* [What the task requires] Locate the line that contains "(∃ r, main_init". Print it and every subsequent line through the final line of the records, exactly and only those.
◇ ◇ ◇ ◇ ◇
(* ===== verification/Startup.v ===== *)
(** * Start-up of the programs (example/rtp_src_example.cc, example/publish.cc)

    The class initialisers of Utils::Crypto (common/crypto.cc), of
    RTC::DtlsTransport (DtlsInit.v), of DepLibSRTP and of SrtpSession
    (rtc/srtp_session.cc), in the order of main.  An exception leaves main, which
    catches nothing. *)
From S2P Require Import Prelude Crypto Srtp Dtls DtlsInit DtlsInitProofs.

Module Startup.
Import Srtp DtlsInit.

(** ** Utils::Crypto *)

(** The seed is the address of the variable, cut to 32 bits; the context is what
    HMAC_CTX_new returns. *)
Record CryptoClass := mkCryptoClass { crypto_seed : Z; hmacSha1Ctx : option ptr }.

Definition Crypto_ClassInit (address : Z) (ctx : option ptr) : CryptoClass := mkCryptoClass (u32 address) ctx.

(** The pointer keeps its value; [owned] are the contexts not freed yet. *)
Definition Crypto_ClassDestroy (c : CryptoClass) (owned : list ptr) : res (list ptr) :=
  match hmacSha1Ctx c with
  | None => Ok owned
  | Some p => if bool_decide (p ∈ owned) then Ok (filter (λ q, q ≠ p) owned) else UB DoubleFree
  end.

(** ** libsrtp: [err] is what srtp_init and srtp_install_event_handler return *)
Definition DepLibSRTP_ClassInit (err : Z) : res unit :=
  if IsError err then GetErrorString err;; Throw "srtp_init() failed" else Ok ().
Definition SrtpSession_ClassInit (err : Z) : res unit :=
  if IsError err then GetErrorString err;; Throw "srtp_install_event_handler() failed" else Ok ().

(** srtp_shutdown takes the library down again; its status is dropped. *)
Definition DepLibSRTP_ClassDestroy (status : Z) : res unit := Ok ().

(** ** main *)
Record StartCalls := mkStartCalls {
  sc_address : Z;
  sc_hmac_ctx : option ptr;
  sc_keys : KeyCalls;
  sc_context : CtxCalls;
  sc_stack : list Z;
  sc_srtp_init : Z;
  sc_install_event_handler : Z
}.

Definition main_init `{DigestApi} (o : StartCalls) : res (CryptoClass * DtlsClass) :=
  let crypto := Crypto_ClassInit (sc_address o) (sc_hmac_ctx o) in
  '(dtls, ex) ← ClassInit (sc_keys o) (sc_context o) (sc_stack o) (initial (crypto_seed crypto));
  match ex with
  | Some msg => Throw msg
  | None =>
      _ ← DepLibSRTP_ClassInit (sc_srtp_init o);
      _ ← SrtpSession_ClassInit (sc_install_event_handler o);
      Ok (crypto, dtls)
  end.

(** ** Proofs *)
Import DtlsInitProofs.

Definition stack_ok (o : StartCalls) : Prop := zlen (sc_stack o) = 3 * EVP_MAX_MD_SIZE + 1.

(** A program that gets past its initialisers has its certificate, its context and
    its fingerprints. *)
Lemma main_init_ready `{DigestSpec} o crypto dtls :
  stack_ok o → main_init o = Ok (crypto, dtls) → ready dtls ∧ fits 32 (crypto_seed crypto).
Proof.
  intros Hst. unfold main_init.
  destruct (class_lifecycle_spec (sc_keys o) (sc_context o) (sc_stack o) (u32 (sc_address o)) Hst)
    as (s & ex & E & Hr & _). cbn [crypto_seed Crypto_ClassInit]. rewrite E. cbn [mbind res_bind].
  destruct ex as [msg|]; [done|].
  destruct (DepLibSRTP_ClassInit _) as [[]| | | |]; cbn [mbind res_bind]; try done.
  destruct (SrtpSession_ClassInit _) as [[]| | | |]; cbn [mbind res_bind]; try done.
  intros [= <- <-]. split; [by apply Hr|]. by apply wrap_bound.
Qed.

(** It gets there when the libraries do what they are asked, and stops with an
    exception, never with a fault, when they refuse with a status they document. *)
Lemma main_init_outcome `{DigestSpec} o :
  stack_ok o → 0 ≤ sc_srtp_init o < errors_size → 0 ≤ sc_install_event_handler o < errors_size →
  (∃ r, main_init o = Ok r) ∨ (∃ msg, main_init o = Throw msg).
Proof.
  intros Hst H1 H2. unfold main_init.
  destruct (class_lifecycle_spec (sc_keys o) (sc_context o) (sc_stack o) (u32 (sc_address o)) Hst)
    as (s & ex & E & _). cbn [crypto_seed Crypto_ClassInit]. rewrite E. cbn [mbind res_bind].
  destruct ex as [msg|]; [by right; eexists|].
  unfold DepLibSRTP_ClassInit, SrtpSession_ClassInit, GetErrorString.
  destruct (Z.leb_spec 0 (sc_srtp_init o)), (Z.ltb_spec (sc_srtp_init o) errors_size),
    (Z.leb_spec 0 (sc_install_event_handler o)), (Z.ltb_spec (sc_install_event_handler o) errors_size); try lia.
  destruct (IsError (sc_srtp_init o)); [by right; eexists|].
  destruct (IsError (sc_install_event_handler o)); [by right; eexists|by left; eexists].
Qed.
End Startup.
◇ ◇ ◇ ◇ ◇
* [Result of this exercise]
  (∃ r, main_init o = Ok r) ∨ (∃ msg, main_init o = Throw msg).
Proof.
  intros Hst H1 H2. unfold main_init.
  destruct (class_lifecycle_spec (sc_keys o) (sc_context o) (sc_stack o) (u32 (sc_address o)) Hst)
    as (s & ex & E & _). cbn [crypto_seed Crypto_ClassInit]. rewrite E. cbn [mbind res_bind].
  destruct ex as [msg|]; [by right; eexists|].
  unfold DepLibSRTP_ClassInit, SrtpSession_ClassInit, GetErrorString.
  destruct (Z.leb_spec 0 (sc_srtp_init o)), (Z.ltb_spec (sc_srtp_init o) errors_size),
    (Z.leb_spec 0 (sc_install_event_handler o)), (Z.ltb_spec (sc_install_event_handler o) errors_size); try lia.
  destruct (IsError (sc_srtp_init o)); [by right; eexists|].
  destruct (IsError (sc_install_event_handler o)); [by right; eexists|by left; eexists].
Qed.
End Startup.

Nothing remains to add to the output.